Exercise requirements:
Look for the line that has "Definition tensor_sum (l" in the material below; please repeat it and every line after it, exactly, up to and including the line that has "Definition accuracy (yhat", and nothing else.
╔══
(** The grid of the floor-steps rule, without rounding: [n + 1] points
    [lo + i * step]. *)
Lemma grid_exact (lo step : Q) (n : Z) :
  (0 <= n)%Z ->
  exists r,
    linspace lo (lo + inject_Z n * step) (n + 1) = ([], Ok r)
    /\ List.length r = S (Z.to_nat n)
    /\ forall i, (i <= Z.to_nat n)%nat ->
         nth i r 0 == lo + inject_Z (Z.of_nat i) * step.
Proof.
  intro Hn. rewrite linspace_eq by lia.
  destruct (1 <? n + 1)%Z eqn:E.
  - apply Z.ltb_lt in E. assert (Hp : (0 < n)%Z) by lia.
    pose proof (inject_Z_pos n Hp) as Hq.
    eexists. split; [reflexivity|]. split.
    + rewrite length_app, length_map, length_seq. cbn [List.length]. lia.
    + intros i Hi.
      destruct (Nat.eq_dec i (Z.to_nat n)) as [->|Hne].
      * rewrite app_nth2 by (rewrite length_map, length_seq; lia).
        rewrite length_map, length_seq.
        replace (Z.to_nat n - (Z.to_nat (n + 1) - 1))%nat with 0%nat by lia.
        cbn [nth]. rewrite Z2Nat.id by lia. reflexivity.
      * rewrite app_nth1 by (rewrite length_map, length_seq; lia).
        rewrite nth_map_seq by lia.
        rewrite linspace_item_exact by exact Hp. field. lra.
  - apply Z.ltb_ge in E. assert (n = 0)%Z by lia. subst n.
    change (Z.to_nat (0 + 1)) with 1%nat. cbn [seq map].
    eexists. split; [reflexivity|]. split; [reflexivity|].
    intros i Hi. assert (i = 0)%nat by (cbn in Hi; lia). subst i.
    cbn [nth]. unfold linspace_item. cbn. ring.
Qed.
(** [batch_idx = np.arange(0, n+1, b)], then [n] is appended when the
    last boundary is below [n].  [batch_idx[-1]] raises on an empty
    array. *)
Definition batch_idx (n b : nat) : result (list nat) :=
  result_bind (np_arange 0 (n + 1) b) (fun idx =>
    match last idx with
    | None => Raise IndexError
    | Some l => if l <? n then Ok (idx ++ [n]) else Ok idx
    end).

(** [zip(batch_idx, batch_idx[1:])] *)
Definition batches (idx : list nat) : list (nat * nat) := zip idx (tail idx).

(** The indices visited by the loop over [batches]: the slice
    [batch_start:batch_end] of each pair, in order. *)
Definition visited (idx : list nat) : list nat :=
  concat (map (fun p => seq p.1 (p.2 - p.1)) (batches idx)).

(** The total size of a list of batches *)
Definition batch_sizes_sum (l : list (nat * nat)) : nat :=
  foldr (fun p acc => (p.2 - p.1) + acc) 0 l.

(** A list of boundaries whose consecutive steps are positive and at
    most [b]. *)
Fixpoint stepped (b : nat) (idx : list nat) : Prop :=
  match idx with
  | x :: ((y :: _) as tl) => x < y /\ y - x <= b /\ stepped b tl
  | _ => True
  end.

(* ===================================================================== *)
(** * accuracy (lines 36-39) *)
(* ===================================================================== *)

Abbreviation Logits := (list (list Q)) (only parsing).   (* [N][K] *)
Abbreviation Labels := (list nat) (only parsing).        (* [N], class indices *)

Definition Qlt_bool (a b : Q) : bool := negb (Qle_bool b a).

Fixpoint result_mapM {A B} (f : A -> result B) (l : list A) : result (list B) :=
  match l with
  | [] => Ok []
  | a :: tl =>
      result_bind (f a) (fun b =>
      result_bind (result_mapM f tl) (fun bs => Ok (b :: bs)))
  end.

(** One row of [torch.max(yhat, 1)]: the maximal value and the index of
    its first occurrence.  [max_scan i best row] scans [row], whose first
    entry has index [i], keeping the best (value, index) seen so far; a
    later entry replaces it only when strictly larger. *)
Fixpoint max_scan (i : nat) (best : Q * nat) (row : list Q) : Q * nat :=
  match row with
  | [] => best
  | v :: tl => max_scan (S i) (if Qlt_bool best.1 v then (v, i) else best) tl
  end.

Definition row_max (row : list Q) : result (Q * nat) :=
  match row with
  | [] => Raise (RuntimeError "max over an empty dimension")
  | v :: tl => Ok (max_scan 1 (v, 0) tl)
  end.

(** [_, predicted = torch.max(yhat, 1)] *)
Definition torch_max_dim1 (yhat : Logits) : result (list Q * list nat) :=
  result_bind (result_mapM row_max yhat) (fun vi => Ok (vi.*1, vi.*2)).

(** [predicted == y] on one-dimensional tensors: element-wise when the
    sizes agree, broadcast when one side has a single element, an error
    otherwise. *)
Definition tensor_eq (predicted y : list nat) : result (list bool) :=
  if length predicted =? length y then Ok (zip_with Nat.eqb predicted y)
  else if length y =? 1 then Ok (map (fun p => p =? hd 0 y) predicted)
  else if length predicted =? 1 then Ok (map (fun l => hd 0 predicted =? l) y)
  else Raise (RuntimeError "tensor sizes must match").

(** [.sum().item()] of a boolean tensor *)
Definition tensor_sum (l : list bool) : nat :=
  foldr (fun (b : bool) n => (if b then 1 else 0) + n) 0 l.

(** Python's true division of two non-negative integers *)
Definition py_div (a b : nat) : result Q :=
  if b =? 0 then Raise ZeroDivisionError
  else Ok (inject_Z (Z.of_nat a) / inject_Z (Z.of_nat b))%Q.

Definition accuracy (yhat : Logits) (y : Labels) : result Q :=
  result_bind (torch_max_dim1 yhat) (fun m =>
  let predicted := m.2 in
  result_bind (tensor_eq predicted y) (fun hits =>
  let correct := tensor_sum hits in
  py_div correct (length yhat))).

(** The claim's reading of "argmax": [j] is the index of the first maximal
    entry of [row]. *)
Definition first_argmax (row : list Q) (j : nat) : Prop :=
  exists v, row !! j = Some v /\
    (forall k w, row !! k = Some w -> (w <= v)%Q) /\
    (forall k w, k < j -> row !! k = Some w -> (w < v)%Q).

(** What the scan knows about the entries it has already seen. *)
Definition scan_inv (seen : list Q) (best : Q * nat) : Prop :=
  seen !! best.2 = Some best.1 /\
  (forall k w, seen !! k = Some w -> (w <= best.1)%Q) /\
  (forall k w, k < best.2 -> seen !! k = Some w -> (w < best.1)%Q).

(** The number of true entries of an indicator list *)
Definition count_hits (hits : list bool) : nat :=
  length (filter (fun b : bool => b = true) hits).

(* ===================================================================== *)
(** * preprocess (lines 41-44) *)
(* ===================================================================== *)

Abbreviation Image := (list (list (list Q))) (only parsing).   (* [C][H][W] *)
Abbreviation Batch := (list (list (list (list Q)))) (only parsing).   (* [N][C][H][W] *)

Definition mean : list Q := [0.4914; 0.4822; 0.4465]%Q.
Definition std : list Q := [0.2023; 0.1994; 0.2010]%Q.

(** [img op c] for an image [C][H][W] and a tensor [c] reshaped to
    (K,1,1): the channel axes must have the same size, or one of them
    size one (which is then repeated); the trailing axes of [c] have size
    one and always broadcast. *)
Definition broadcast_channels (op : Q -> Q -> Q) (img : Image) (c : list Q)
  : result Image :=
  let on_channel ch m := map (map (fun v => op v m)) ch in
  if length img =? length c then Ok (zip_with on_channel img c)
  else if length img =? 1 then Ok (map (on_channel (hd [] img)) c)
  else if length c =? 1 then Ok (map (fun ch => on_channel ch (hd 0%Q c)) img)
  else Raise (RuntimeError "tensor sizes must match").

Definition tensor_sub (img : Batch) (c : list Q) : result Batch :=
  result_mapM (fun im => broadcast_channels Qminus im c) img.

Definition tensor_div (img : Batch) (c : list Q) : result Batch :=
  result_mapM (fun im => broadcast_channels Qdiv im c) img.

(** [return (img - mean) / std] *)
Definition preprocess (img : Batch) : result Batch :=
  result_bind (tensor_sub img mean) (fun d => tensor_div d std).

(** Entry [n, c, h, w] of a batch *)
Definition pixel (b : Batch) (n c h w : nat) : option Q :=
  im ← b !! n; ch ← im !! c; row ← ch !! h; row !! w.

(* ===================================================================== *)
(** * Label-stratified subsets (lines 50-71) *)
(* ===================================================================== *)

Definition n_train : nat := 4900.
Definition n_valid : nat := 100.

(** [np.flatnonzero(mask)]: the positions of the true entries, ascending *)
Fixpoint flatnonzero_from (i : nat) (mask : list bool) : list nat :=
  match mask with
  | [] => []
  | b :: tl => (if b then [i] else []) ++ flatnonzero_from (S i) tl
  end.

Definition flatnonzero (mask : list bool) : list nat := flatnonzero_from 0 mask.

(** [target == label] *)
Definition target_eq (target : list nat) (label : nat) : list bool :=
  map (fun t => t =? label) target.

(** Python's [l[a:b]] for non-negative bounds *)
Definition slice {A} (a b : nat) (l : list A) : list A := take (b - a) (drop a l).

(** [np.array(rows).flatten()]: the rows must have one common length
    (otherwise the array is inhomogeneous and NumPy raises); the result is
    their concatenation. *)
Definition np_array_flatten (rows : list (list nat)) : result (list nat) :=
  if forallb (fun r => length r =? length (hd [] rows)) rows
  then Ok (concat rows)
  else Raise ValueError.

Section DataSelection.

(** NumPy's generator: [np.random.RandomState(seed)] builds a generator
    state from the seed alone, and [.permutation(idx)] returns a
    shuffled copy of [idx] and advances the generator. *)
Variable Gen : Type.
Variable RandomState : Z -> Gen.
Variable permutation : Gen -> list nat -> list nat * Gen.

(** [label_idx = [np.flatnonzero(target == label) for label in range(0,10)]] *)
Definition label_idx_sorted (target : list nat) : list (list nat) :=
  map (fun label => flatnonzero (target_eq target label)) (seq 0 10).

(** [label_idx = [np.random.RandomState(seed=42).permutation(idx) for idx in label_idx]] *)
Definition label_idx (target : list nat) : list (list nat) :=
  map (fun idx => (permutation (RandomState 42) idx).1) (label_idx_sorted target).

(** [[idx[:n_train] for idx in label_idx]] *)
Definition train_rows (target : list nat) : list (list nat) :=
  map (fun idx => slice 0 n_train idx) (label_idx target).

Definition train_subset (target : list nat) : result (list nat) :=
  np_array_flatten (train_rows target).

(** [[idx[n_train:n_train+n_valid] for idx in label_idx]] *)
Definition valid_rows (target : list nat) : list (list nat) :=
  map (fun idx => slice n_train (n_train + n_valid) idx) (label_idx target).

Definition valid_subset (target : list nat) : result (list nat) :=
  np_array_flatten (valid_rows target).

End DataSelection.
╚══
╔══
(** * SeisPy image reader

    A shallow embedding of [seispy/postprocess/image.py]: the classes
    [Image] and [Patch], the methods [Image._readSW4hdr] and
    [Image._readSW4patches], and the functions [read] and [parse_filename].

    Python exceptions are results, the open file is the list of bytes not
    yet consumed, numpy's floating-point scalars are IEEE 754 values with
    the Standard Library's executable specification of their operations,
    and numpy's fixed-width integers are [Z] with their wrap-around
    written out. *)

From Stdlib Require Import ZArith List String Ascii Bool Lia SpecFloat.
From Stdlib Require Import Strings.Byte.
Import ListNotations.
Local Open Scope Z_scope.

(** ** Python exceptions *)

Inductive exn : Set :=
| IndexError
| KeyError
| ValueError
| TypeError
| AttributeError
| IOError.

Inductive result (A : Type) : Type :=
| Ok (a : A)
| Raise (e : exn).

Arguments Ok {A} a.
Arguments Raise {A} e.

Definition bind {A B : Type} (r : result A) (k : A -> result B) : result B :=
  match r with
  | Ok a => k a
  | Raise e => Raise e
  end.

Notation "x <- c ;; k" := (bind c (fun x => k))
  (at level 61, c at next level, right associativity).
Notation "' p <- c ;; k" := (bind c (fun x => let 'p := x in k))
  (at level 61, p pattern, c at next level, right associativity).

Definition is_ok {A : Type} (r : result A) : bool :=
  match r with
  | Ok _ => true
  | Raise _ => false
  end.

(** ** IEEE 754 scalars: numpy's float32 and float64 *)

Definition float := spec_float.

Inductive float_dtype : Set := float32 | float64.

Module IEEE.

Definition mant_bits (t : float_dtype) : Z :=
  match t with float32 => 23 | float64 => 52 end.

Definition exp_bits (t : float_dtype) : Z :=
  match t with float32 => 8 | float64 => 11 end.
╚══
Task answer:
Definition tensor_sum (l : list bool) : nat :=
  foldr (fun (b : bool) n => (if b then 1 else 0) + n) 0 l.

(** Python's true division of two non-negative integers *)
Definition py_div (a b : nat) : result Q :=
  if b =? 0 then Raise ZeroDivisionError
  else Ok (inject_Z (Z.of_nat a) / inject_Z (Z.of_nat b))%Q.

Definition accuracy (yhat : Logits) (y : Labels) : result Q :=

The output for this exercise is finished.